**What this task involves**
For the data below, please report each line where the word "Require" is found.

**Supplied data**

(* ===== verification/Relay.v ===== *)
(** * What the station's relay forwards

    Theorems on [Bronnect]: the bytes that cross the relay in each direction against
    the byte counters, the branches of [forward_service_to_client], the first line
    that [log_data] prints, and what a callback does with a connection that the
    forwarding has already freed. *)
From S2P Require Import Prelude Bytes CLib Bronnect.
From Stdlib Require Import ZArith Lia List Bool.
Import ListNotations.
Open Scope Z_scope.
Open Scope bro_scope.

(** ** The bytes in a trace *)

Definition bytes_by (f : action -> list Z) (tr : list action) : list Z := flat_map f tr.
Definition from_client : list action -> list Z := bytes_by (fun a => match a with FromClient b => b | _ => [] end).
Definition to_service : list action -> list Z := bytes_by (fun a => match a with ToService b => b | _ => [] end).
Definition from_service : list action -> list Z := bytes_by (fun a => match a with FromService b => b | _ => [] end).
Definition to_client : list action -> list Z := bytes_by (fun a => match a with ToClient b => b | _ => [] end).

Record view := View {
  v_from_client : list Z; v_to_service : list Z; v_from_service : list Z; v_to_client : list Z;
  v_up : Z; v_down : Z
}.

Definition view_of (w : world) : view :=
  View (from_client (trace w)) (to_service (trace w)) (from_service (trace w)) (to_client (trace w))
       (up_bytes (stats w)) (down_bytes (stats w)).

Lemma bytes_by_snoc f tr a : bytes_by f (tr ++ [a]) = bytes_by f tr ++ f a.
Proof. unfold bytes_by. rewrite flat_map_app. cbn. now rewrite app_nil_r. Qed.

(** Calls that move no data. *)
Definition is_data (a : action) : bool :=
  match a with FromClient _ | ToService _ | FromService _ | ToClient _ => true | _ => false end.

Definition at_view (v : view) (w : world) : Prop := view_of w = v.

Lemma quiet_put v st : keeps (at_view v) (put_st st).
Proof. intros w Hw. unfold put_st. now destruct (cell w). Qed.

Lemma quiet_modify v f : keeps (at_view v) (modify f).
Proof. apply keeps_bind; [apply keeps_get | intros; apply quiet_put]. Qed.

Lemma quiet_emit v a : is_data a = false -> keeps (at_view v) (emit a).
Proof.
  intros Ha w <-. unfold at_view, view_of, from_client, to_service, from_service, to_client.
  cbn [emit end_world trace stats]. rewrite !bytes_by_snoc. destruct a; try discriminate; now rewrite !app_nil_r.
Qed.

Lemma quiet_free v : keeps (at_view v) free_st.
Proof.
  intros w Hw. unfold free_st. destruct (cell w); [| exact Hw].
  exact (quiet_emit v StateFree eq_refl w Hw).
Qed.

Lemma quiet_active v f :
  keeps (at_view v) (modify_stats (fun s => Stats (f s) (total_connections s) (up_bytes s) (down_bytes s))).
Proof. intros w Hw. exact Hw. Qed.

**Result**
From S2P Require Import Prelude Bytes CLib Bronnect.
From Stdlib Require Import ZArith Lia List Bool.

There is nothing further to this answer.